━━━ Given entries

(* ===== verification/NvmError.v ===== *)
(** * Status codes and their messages

    include/libnvm/nvm_error.h and src/libnvm/error.cpp: a library status is 0, a
    positive errno, or the negated status code type and status code of a completion. *)
From S2P Require Import Prelude NvmTypes NvmUtil.
From stdpp Require Import prelude list strings.
From Stdlib Require Import ZArith Lia.
Local Open Scope Z_scope.

(** ** nvm_error.h *)

Definition NVM_ERR_SCT (cpl : nvm_cpl_t) : Z := u8 (_RB (NVM_CPL_STATUS cpl) 11 9).
Definition NVM_ERR_SC (cpl : nvm_cpl_t) : Z := u8 (_RB (NVM_CPL_STATUS cpl) 8 1).
Definition NVM_ERR_DNR (cpl : nvm_cpl_t) : bool :=
  bool_decide (_RB (NVM_CPL_STATUS cpl) 15 15 <> 0).
Definition NVM_ERR_MORE (cpl : nvm_cpl_t) : bool :=
  bool_decide (_RB (NVM_CPL_STATUS cpl) 14 14 <> 0).

(** [cpl] is a pointer in the source: [None] is [NULL]. *)
Definition NVM_ERR_STATUS (cpl : option nvm_cpl_t) : Z :=
  match cpl with
  | Some c => - Z.lor (Z.shiftl (NVM_ERR_SCT c) 8) (NVM_ERR_SC c)
  | None => 0
  end.
Definition NVM_ERR_OK (cpl : nvm_cpl_t) : bool :=
  bool_decide (NVM_ERR_SCT cpl = 0) && bool_decide (NVM_ERR_SC cpl = 0).
Definition NVM_ERR_PACK (cpl : option nvm_cpl_t) (err : Z) : Z :=
  if decide (err <> 0) then err else NVM_ERR_STATUS cpl.
Definition NVM_ERR_UNPACK_ERRNO (status : Z) : Z := if decide (status > 0) then status else 0.
Definition NVM_ERR_UNPACK_SCT (status : Z) : Z :=
  if decide (status < 0) then Z.land (Z.shiftr (- status) 8) 0xff else 0.
Definition NVM_ERR_UNPACK_SC (status : Z) : Z :=
  if decide (status < 0) then Z.land (- status) 0xff else 0.
Definition nvm_ok (status : Z) : bool := bool_decide (status = 0).

(** ** error.cpp: message tables *)

Definition generic_status : list string :=
  [ "Success";
    "Invalid command opcode";
    "Invalid field in command";
    "Command ID conflict";
    "Data transfer error";
    "Commands aborted due to power loss notification";
    "Internal error";
    "Command abort requested";
    "Command aborted due to SQ deletion";
    "Command aborted due to failed fused command";
    "Command aborted due to missing fused command";
    "Invalid namespace or format";
    "Command sequence error";
    "Invalid SGL segment descriptor";
    "Invalid number of SQL descriptors";
    "Data SGL length invalid";
    "Metadata SGL length invalid";
    "SGL descriptor type invalid";
    "Invalid use of controller memory buffer";
    "PRP offset invalid";
    "Atomic write unit exceeded";
    "Operation denied";
    "SGL offset invalid";
    "Unknown/reserved";
    "Host identifier inconsistent format";
    "Keep alive timer expired";
    "Keep alive timer invalid";
    "Command aborted due to preempt and abort";
    "Sanitize failed";
    "Sanitize in progress";
    "SGL data block granularity invalid";
    "Command not supported for queue in CMB" ]%string.

Definition generic_status_nvm_commands : list string :=
  [ "LBA out of range";
    "Capacity exceeded";
    "Namespace not ready";
    "Reservation conflict";
    "Format in progress" ]%string.

Definition command_specific_status : list string :=
  [ "Completion queue invalid";
    "Invalid queue identifier";
    "Invalid queue size";
    "Abort command limit exceeded";
    "Unknown/reserved";
    "Asynchronous event request limit exceeded";
    "Invalid firmware slot";
    "Invalid firmware image";
    "Invalid interrupt vector";
    "Invalid log page";
    "Invalid format";
    "Firmware activation requires conventional reset";
    "Invalid queue deletion";
    "Feature identifier not saveable";
    "Feature not changeable";
    "Feature not namespace specific";
    "Firmware activation requires NVM subsystem reset";
    "Firmware activation requires reset";
    "Firmware activation requires maximum time violation";
    "Firmware activation prohibited";
    "Overlapping range";
    "Namespace insufficient capacity";
    "Namespace identifier unavailable";
    "Unknown/reserved";
    "Namespace already attached";
    "Namespace is private";
    "Namespace not attached";
    "Thin provisioning not supported";
    "Controller list invalid";
    "Device self-test in progress";
    "Boot partition write prohibited";
    "Invalid controller identifier";
    "Invalid secondary controller state";
    "Invalid number of controller resources";
    "Invalid resource identifier" ]%string.

Definition command_specific_status_nvm_commands : list string :=
  [ "Conflicting attributes";
    "Invalid protection information";
    "Attempted write to read only range" ]%string.

Definition media_and_data_integrity_nvm_commands : list string :=
  [ "Write fault";
    "Unrecovered read error";
    "End-to-end guard check error";
    "End-to-end application tag check error";
    "End-to-end reference tag check error";
    "Compare failure";
    "Access denied";
    "Deallocated or unwritten logical block" ]%string.

(** [table[i]] in C: [None] is a read outside the table. *)
Definition lookup_string (status_code_type status_code : Z) : option string :=
  if decide (status_code_type = 0) then
    if decide (status_code < 0x20) then zlookup generic_status status_code
    else if decide (0x80 <= status_code /\ status_code <= 0x84)
    then zlookup generic_status_nvm_commands (status_code - 0x80)
    else Some "Unknown generic error"%string
  else if decide (status_code_type = 1) then
    if decide (status_code < 0x23) then zlookup command_specific_status status_code
    else if decide (0x80 <= status_code /\ status_code <= 0x82)
    then zlookup command_specific_status_nvm_commands (status_code - 0x80)
    else Some "Unknown command specific error"%string
  else if decide (status_code_type = 2) then
    if decide (0x80 <= status_code /\ status_code <= 0x87)
    then zlookup media_and_data_integrity_nvm_commands (status_code - 0x80)
    else Some "Unknown media or data integrity error"%string
  else Some "Unknown status code type"%string.

(** [strerror] is the C library's; the status words are truncated to [uint8_t]. *)
Definition nvm_strerror (strerror : Z -> string) (status : Z) : option string :=
  let err := NVM_ERR_UNPACK_ERRNO status in
  let sct := u8 (NVM_ERR_UNPACK_SCT status) in
  let sc := u8 (NVM_ERR_UNPACK_SC status) in
  if decide (sct <> 0 \/ sc <> 0) then lookup_string sct sc
  else Some (strerror err).

(** ** Lemmas *)

Lemma err_sct_range c : cpl_ok c -> 0 <= NVM_ERR_SCT c < 8.
Proof.
  intros Hc. unfold NVM_ERR_SCT. rewrite rb_spec by lia.
  pose proof (Z.mod_pos_bound (NVM_CPL_STATUS c / 2 ^ 9) (2 ^ 3)).
  change (11 + 1 - 9) with 3. word_lia.
Qed.

Lemma err_sc_range c : 0 <= NVM_ERR_SC c < 256.
Proof. unfold NVM_ERR_SC. apply (wrap_range 8). lia. Qed.

Lemma err_status_val c :
  cpl_ok c -> NVM_ERR_STATUS (Some c) = - (NVM_ERR_SCT c * 256 + NVM_ERR_SC c).
Proof.
  intros Hc. pose proof (err_sc_range c). simpl. rewrite lor_shiftl_add by lia. lia.
Qed.

(** The status do_io tests, [(dword[3] >> 17) & 0x7FF], is the same status word. *)
Lemma err_status_dword c :
  cpl_ok c -> NVM_ERR_SCT c * 256 + NVM_ERR_SC c = (cpl_get c 3 / 2 ^ 17) mod 2 ^ 11.
Proof.
  intros Hc. unfold NVM_ERR_SCT, NVM_ERR_SC. rewrite !rb_spec by lia.
  rewrite nvm_cpl_status_val by done. generalize (cpl_get c 3). intros d.
  change (11 + 1 - 9) with 3. change (8 + 1 - 1) with 8.
  pose proof (Z.mod_pos_bound (d / 2 ^ 16 / 2 ^ 9) (2 ^ 3)).
  pose proof (Z.mod_pos_bound (d / 2 ^ 16 / 2 ^ 1) (2 ^ 8)).
  rewrite !wrap_small by (unfold fits; lia).
  rewrite !Z.div_div by lia.
  change (2 ^ 16 * 2 ^ 9) with (2 ^ 17 * 2 ^ 8). change (2 ^ 16 * 2 ^ 1) with (2 ^ 17).
  rewrite <- Z.div_div by lia. generalize (d / 2 ^ 17). intros e.
  change (2 ^ 3) with 8. change (2 ^ 8) with 256. change (2 ^ 11) with 2048.
  Z.div_mod_to_equations. lia.
Qed.

(** The packed status tells the three outcomes apart: it is 0 exactly when there is no errno
    and the completion reports success; unpacking gives back the errno, or the status code type
    and status code of the completion. *)
Theorem err_pack_roundtrip c err :
  cpl_ok c -> 0 <= err ->
  (NVM_ERR_PACK (Some c) err = 0 <-> err = 0 /\ NVM_ERR_OK c = true) /\
  NVM_ERR_UNPACK_ERRNO (NVM_ERR_PACK (Some c) err) = err /\
  (err = 0 ->
     NVM_ERR_UNPACK_SCT (NVM_ERR_PACK (Some c) err) = NVM_ERR_SCT c /\
     NVM_ERR_UNPACK_SC (NVM_ERR_PACK (Some c) err) = NVM_ERR_SC c).
Proof.
  intros Hc He. pose proof (err_sct_range c Hc). pose proof (err_sc_range c).
  unfold NVM_ERR_PACK, NVM_ERR_OK.
  rewrite andb_true_iff, !bool_decide_eq_true.
  case_decide.
  { unfold NVM_ERR_UNPACK_ERRNO. rewrite decide_True by lia. repeat split; lia. }
  rewrite err_status_val by done.
  unfold NVM_ERR_UNPACK_ERRNO, NVM_ERR_UNPACK_SCT, NVM_ERR_UNPACK_SC.
  rewrite decide_False by lia.
  split; [lia|]. split; [lia|]. intros _.
  case_decide; [|lia].
  rewrite Z.opp_involutive. change 0xff with (2 ^ 8 - 1).
  rewrite !land_mask, Z.shiftr_div_pow2 by lia. change (2 ^ 8) with 256.
  Z.div_mod_to_equations. lia.
Qed.

(** every status has a message: the lookups stay inside the message tables for each of the
    2^16 pairs of status code type and status code. *)
Theorem strerror_total strerror status : is_Some (nvm_strerror strerror status).
Proof.
  unfold nvm_strerror, lookup_string.
  set (sct := u8 _). set (sc := u8 _).
  assert (0 <= sc < 256) by (apply (wrap_range 8); lia).
  repeat case_decide; try done; apply zlookup_is_Some; simpl; lia.
Qed.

━━━━━━

> What the task asks
Between the first line of the entries above and the line with "bool_decide (_RB (NVM_CPL_STATUS cpl) 15", both included, copy every line exactly and nothing outside that range.

> Your solution
(* ===== verification/NvmError.v ===== *)
(** * Status codes and their messages

    include/libnvm/nvm_error.h and src/libnvm/error.cpp: a library status is 0, a
    positive errno, or the negated status code type and status code of a completion. *)
From S2P Require Import Prelude NvmTypes NvmUtil.
From stdpp Require Import prelude list strings.
From Stdlib Require Import ZArith Lia.
Local Open Scope Z_scope.

(** ** nvm_error.h *)

Definition NVM_ERR_SCT (cpl : nvm_cpl_t) : Z := u8 (_RB (NVM_CPL_STATUS cpl) 11 9).
Definition NVM_ERR_SC (cpl : nvm_cpl_t) : Z := u8 (_RB (NVM_CPL_STATUS cpl) 8 1).
Definition NVM_ERR_DNR (cpl : nvm_cpl_t) : bool :=
  bool_decide (_RB (NVM_CPL_STATUS cpl) 15 15 <> 0).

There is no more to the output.